Heterozygous carriers of loss of function mutations in ATM that are A-T causing, are at increased risk of breast cancer. However, examination of a range of genetic variants, both rare and common, across multiple cancers, suggests that ATM may have additional effects on cancer risk that are allele-dependent. In the case of CBC, selected common alleles at ATM are associated with a reduced incidence of CBC, while other rare and predicted deleterious variants may act jointly with radiation exposure to increase risk. Further studies that characterize germline and somatic ATM mutations in breast cancer and relate the detected genetic changes to functional outcomes, particularly with regard to radiation responses, are needed to gain a complete picture of the complex relationship between ATM, radiation and breast cancer.

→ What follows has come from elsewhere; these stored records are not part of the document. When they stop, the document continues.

(** A run of two words, a word that closes it and an incomplete word. *)
Lemma sproto_pack_correct_witness :
  let s := [1; 2; 3; 4; 5; 6; 7; 8; 9; 0; 11; 0; 13; 14; 15; 16; 0; 0; 0; 0; 0; 0; 0; 1; 0; 5] in
  overreads s = false ∧
  packed s = [0xff; 1; 1; 2; 3; 4; 5; 6; 7; 8; 9; 0; 11; 0; 13; 14; 15; 16; 0x80; 1; 2; 5] ∧
  (∃ buf', sproto_pack s 26 (replicate 30 None) 30 = Ok (22, buf') ∧ take 22 buf' = map Some (packed s)) ∧
  22 ≤ lpack_maxsz 26.
Proof.
  cbv zeta. set (s := [1; 2; 3; 4; 5; 6; 7; 8; 9; 0; 11; 0; 13; 14; 15; 16; 0; 0; 0; 0; 0; 0; 0; 1; 0; 5]).
  assert (Ho : overreads s = false) by (by vm_compute).
  assert (Hfits : pack_fits s (replicate 30 None)) by (by vm_compute).
  destruct (sproto_pack_correct s (replicate 30 None) Ho Hfits) as [(buf' & E & _ & Hb) Hm].
  split; [exact Ho|]. split; [by vm_compute|]. split; [|exact Hm].
  exists buf'. split; [exact E|]. apply Hb. apply (bool_decide_unpack _). by vm_compute.
Defined.
(* ===== verification/SprotoUnpack.v ===== *)
(** [sproto_unpack] against a decoder on lists of bytes, and its inverse, [sproto_pack].

    The length checks of the code let it read one byte behind its input, so that what it
    answers for an input that ends in the middle of a word depends on that byte; the decoder
    has it as an argument. *)

From S2P Require Import Prelude Frames SprotoPack SprotoPackProps SprotoPacking.
Open Scope Z_scope.

(** ** The decoder *)

(** The bytes of a word from its tag: a byte of the input for every bit that is set. *)
Fixpoint spread (n : nat) (i header : Z) (l : list Z) : option (list Z * list Z) :=
  match n with
  | O => Some ([], l)
  | S n =>
      if Z.testbit header i then
        match l with
        | [] => None
        | c :: l => '(w, rest) ← spread n (i + 1) header l; Some (c :: w, rest)
        end
      else '(w, rest) ← spread n (i + 1) header l; Some (0 :: w, rest)
  end.

(** One word or run behind its first byte: its bytes and what is left. *)
Definition decode_item (extra : nat) (header : Z) (r : list Z) : option (list Z * list Z) :=
  if header =? 0xff then
    match r with
    | [] => None
    | c :: r =>
        let n := Z.to_nat ((c + 1) * 8) in
        if (length r <? n + extra)%nat then None else Some (take n r, drop n r)
    end
  else spread 8 0 header r.

(** [extra] is the number of bytes of [l] that are behind the input. *)
Fixpoint decode (extra fuel : nat) (l : list Z) : option (list Z) :=
  match fuel, l with
  | O, _ => None
  | S _, [] => Some []
  | S fuel, header :: r =>
      if (length l <=? extra)%nat then Some []
      else '(w, r) ← decode_item extra header r; out ← decode extra fuel r; Some (w ++ out)
  end.

(** What the packed bytes [s] stand for, if they are valid; [t] is the byte behind them. *)
Definition unpacked (s : list Z) (t : Z) : option (list Z) := decode 1 (S (length s)) (s ++ [t]).
(** The data of a field, from its length on.  [return -1] is a result other than 0. *)
Definition decode_data (f : field) (currentdata : Z) (u : U) : luaR (Z * U) :=
let args := field_arg f (Z.land (f_type f) (Z.lnot SPROTO_TARRAY)) 0 in
if negb (Z.land (f_type f) SPROTO_TARRAY =? 0) then decode_array args currentdata u
else if f_type f =? SPROTO_TINTEGER then
  sz ← todword data currentdata;
  if sz =? 4 then
    v ← todword data (currentdata + SIZEOF_LENGTH);
    lbind (cb (set_length 8 args) u (DWord (expand64 v))) (λ '(_, u), lua_ret (0, u))
  else if negb (sz =? 8) then lua_ret (-1, u)
  else
    v ← read_int64 (currentdata + SIZEOF_LENGTH) 0;
    lbind (cb (set_length 8 args) u (DWord v)) (λ '(_, u), lua_ret (0, u))
else if (f_type f =? SPROTO_TSTRING) || (f_type f =? SPROTO_TSTRUCT) then
  sz ← todword data currentdata;
  cb (set_length (i32 sz) args) u (DBytes (drop (Z.to_nat (currentdata + SIZEOF_LENGTH)) data))
else lua_ret (-1, u).

(** A field with the value in its record. *)
Definition decode_inline (f : field) (value : Z) (u : U) : luaR (Z * U) :=
if negb (f_type f =? SPROTO_TINTEGER) && negb (f_type f =? SPROTO_TBOOLEAN) then lua_ret (-1, u)
else lbind (cb (set_length 8 (field_arg f (Z.land (f_type f) (Z.lnot SPROTO_TARRAY)) 0)) u (DWord value)) (λ '(_, u), lua_ret (0, u)).

Fixpoint decode_fields (st : stype) (n : nat) (total record datastream size tag : Z) (u : U) : luaR (Z * U) :=
match n with
| O => lua_ret (total - size, u)
| S n =>
    value ← toword data record;
    let record := record + SIZEOF_FIELD in
    let tag := tag + 1 in
    if negb (Z.land value 1 =? 0) then decode_fields st n total record datastream size (tag + value / 2) u
    else
      let value := value / 2 - 1 in
      let go (datastream' size : Z) :=
        (o ← findtag st tag;
         match o with
         | None => decode_fields st n total record datastream' size tag u
         | Some f =>
             lbind (if value <? 0 then decode_data f datastream u else decode_inline f value u) (λ '(r, u),
               if negb (r =? 0) then lua_ret (-1, u) else decode_fields st n total record datastream' size tag u)
         end) in
      if value <? 0 then
        if size <? SIZEOF_LENGTH then lua_ret (-1, u)
        else
          sz ← todword data datastream;
          let step := u32 (sz + SIZEOF_LENGTH) in
          if u32 size <? step then lua_ret (-1, u)
          else go (datastream + step) (size - step)
      else go datastream size
end.

Definition sproto_decode (st : stype) (size : Z) (u : U) : luaR (Z * U) :=
let total := size in
if size <? SIZEOF_HEADER then lua_ret (-1, u)
else
  fn ← toword data 0;
  let size := size - SIZEOF_HEADER in
  if size <? fn * SIZEOF_FIELD then lua_ret (-1, u)
  else decode_fields st (Z.to_nat fn) total SIZEOF_HEADER (SIZEOF_HEADER + fn * SIZEOF_FIELD) (size - fn * SIZEOF_FIELD) (-1) u.

End decoder.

40多年前首次有人提出,人类常染色体隐性疾病共济失调毛细血管扩张症(A-T)的杂合子携带者患癌症的风险可能也会增加。随后的研究确定了致病基因——共济失调毛细血管扩张症突变基因(ATM),明确了该基因座在A-T及多种不同癌症中的遗传变异情况,并阐述了ATM蛋白在细胞DNA损伤反应方面的功能。然而,目前仍缺乏关于ATM如何导致癌症风险,尤其是DNA损伤在此过程中的作用的整体模型。本综述在对侧乳腺癌(CBC)的背景下探讨了这些问题。
导致A-T的ATM功能丧失突变的杂合子携带者患乳腺癌的风险增加。然而,对多种癌症中一系列罕见和常见遗传变异的研究表明,ATM可能对癌症风险有额外的等位基因依赖性影响。就CBC而言,ATM上选定的常见等位基因与CBC发病率降低相关,而其他罕见和预测的有害变异可能与辐射暴露共同作用增加风险。需要进一步开展研究,对乳腺癌中的种系和体细胞ATM突变进行特征分析,并将检测到的基因变化与功能结果相关联,特别是在辐射反应方面,以全面了解ATM、辐射与乳腺癌之间的复杂关系。